Também é esse ancestre ou esse conjunto de ancestres tutelares que determinam uma série de outros detalhes no desenvolvimento das suas respectivas comunidades de samba a quem protegem e alimentam. Não podemos esquecer de pormenores importantes para o axé ou ngunzu comunitário, como as cores da escola. A vibração do Salgueiro pelo vermelho, por exemplo, remete ao seu patrono Xangô, a quem a escola homenageou em 1989 e 2019. O vermelho igualmente se relaciona com a esposa desse orixá, Oya-Iansã, que celebrada por essa vibração, foi cantada em 1984 com o belo refrão: Oya, Oya, água de cheiro pra ioiô, | vou mandar buscar na fonte do senhor. O vermelho de Xangô e do Salgueiro confluem campos de significados que se espalham em sua linguagem como busca de equilíbrio e justiça, atributos de seu ancestral maior. Seu lema “nem melhor nem pior, apenas diferente” remete a essa justiça; sua Bateria chamada de “Furiosa” reflete o poder do fogo e o lado guerreiro do alujá, tocado para Xangô, além dos enredos que mormente referenciam o negro em posição de luta e nobreza e acentuam as associações entre essa escola de samba e seu orixá de devoção. 
A Estação Primeira de Mangueira celebra por sua vez Iansã, dona dos céus cor de rosa, como da sua bandeira.

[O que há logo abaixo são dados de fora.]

(* ===== verification/Sequence.v ===== *)
(** * Sequence: sequence resources

    [src/src/flom_resource_sequence.c]: every lock comes with a number of its
    own; a transactional sequence gives the number of a lock that was not
    committed to a later client. *)
From Stdlib Require Import ZArith String List Lia.
From stdpp Require Import base list gmap numbers strings.
From S2P Require Import Prelude Types CStr RsrcName Msg MsgXml Vfs World ConnLock Resource.
Local Open Scope Z_scope.

(** ** Data: [struct flom_rsrc_data_sequence_s]

    [rolled_back] is NULL for a sequence that is not transactional; the value
    of a lock is in [cl_info]. *)
Record sequence : Type := Sequence {
  total_quantity : Z;
  locked_quantity : Z;
  next_value : Z;
  rolled_back : option (list Z);
  holders : list (conn_lock Z);
  waitings : list (conn_lock Z)
}.

Definition set_locked (q : Z) (d : sequence) : sequence :=
  Sequence (total_quantity d) q (next_value d) (rolled_back d) (holders d) (waitings d).
Definition set_next (n : Z) (d : sequence) : sequence :=
  Sequence (total_quantity d) (locked_quantity d) n (rolled_back d) (holders d) (waitings d).
Definition set_rolled_back (l : option (list Z)) (d : sequence) : sequence :=
  Sequence (total_quantity d) (locked_quantity d) (next_value d) l (holders d) (waitings d).
Definition set_holders (l : list (conn_lock Z)) (d : sequence) : sequence :=
  Sequence (total_quantity d) (locked_quantity d) (next_value d) (rolled_back d) l
    (waitings d).
Definition set_waitings (l : list (conn_lock Z)) (d : sequence) : sequence :=
  Sequence (total_quantity d) (locked_quantity d) (next_value d) (rolled_back d)
    (holders d) l.
(** ** [flom_resource_timestamp_init] *)
Definition flom_resource_timestamp_init (name : string) : Res timestamp unit :=
  _ ← modify (put_name (Some name));
  match flom_rsrc_get_infix name FLOM_RSRC_TYPE_TIMESTAMP with
  | inl rc => throw (Rc rc)
  | inr f =>
      match flom_rsrc_get_number name FLOM_RSRC_TYPE_TIMESTAMP with
      | inl rc => throw (Rc rc)
      | inr n =>
          let i := format_interval f in
          _ ← modify (put_data (Timestamp f i n 0 (Timeval 0 0) [] []));
          when ((0 =? tv_usec i) && (0 =? tv_sec i))
            (throw (Rc FLOM_RC_INVALID_TIMESTAMP_FORMAT))
      end
  end.

(** ** [flom_resource_timestamp_waitings] *)
Definition push_holder (cl : conn_lock timeval) : Res timestamp unit :=
  modify (fun s => put_data (set_holders (cl :: holders (s_data s)) (s_data s)) s).

Definition add_locked (q : Z) : Res timestamp unit :=
  d ← gets s_data;
  l ← c_int (locked_quantity d + q);
  modify (fun s => put_data (set_locked l (s_data s)) s).

Definition timestamp_try (cl : conn_lock timeval) : Res timestamp (option unit) :=
  b ← flom_resource_timestamp_can_lock;
  mret (if (b : bool) then Some tt else None).

Definition timestamp_grant (locker_uid : Z) (_ : unit) (cl : conn_lock timeval)
    : Res timestamp unit :=
  element ← flom_resource_timestamp_get;
  _ ← on_world (notify_granted (cl_conn cl) (Some element));
  _ ← push_holder cl;
  _ ← add_locked 1;
  line ← strcat_newline element;
  _ ← vfs_add_locker_conn_file locker_uid (cl_conn cl)
        FLOM_VFS_LOCKERS_TIMESTAMP_VALUE_FILE_NAME line;
  vfs_move_locker_conn (cl_conn cl).

Definition flom_resource_timestamp_waitings (locker_uid : Z) : Res timestamp unit :=
  scan_waitings waitings set_waitings timestamp_try (timestamp_grant locker_uid).

(** ** [flom_resource_timestamp_clean] *)
Definition flom_resource_timestamp_clean (locker_uid : Z) (conn : conn_ref)
    : Res timestamp unit :=
  d ← gets s_data;
  _ ← match flom_rsrc_conn_find (holders d) conn with
      | Some cl =>
          _ ← modify (put_data (set_holders (remove_conn conn (holders d)) d));
          _ ← add_locked (-1);
          flom_resource_timestamp_waitings locker_uid
      | None => modify (put_data (set_waitings (remove_conn conn (waitings d)) d))
      end;
  vfs_del_conn conn.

Em 2016 sagrou-se campeã colocando à frente de seus cortejos mulheres negras guerreiras e os búfalos que guardam os mistérios dessa força da Natureza. Assim como em 2021 o enredo da Mocidade Independente de Padre Miguel falará da identidade da escola a partir de seu patrono Oxóssi. Suas cores verde e branco associam-se ao orixá dos caçadores, patrono dos caboclos e dos povos de floresta. A vocação da escola de Padre Miguel para falar das questões territoriais indígenas foi explorada com esmero nos anos 1980 por Fernando Pinto em pelo menos 2 enredos emblemáticos: Como era verde o meu Xingu e Tupinicópolis, além de outras características do DNA independente como a irreverência e a independência que carrega no nome terem íntima relação com a personalidade aguerrida e desbravadora de Oxóssi, livre por natureza como os índios e os negros caçadores. Sagrada a Oxóssi também parecem ser outras agremiações queridas e basilares do samba carioca, como a Portela e o Paraíso do Tuiuti. 
 

Todas essas conexões ancestrais e espirituais fazem do samba algo profundamente sagrado e sério. A ancestralidade acumulada em cada corpo e espírito de pretos e pretas sambistas dará conta de cobrar a quem não respeitar esses fundamentos, a quem desvirtua o lugar de fala desses filhos e filhas de linhagens pretas. É com tristeza que percebemos hoje que a espiritualidade preta comunitária não é vivenciada pela maioria das pessoas a quem essa ancestralidade serve de herança, tanto o cristianismo forçado de outros tempos, quanto a debandada de baianas para igrejas evangélicas atualmente apontam para os desafios que os sambistas do futuro terão de enfrentar. Para que não cheguemos aos absurdos de não saber os fundamentos de uma bateria de escola de samba ou o porquê de as baianas girarem. E porque giram espalhando axé e ngunzu, não podem entrar na avenida sem suas anáguas e saias de roda.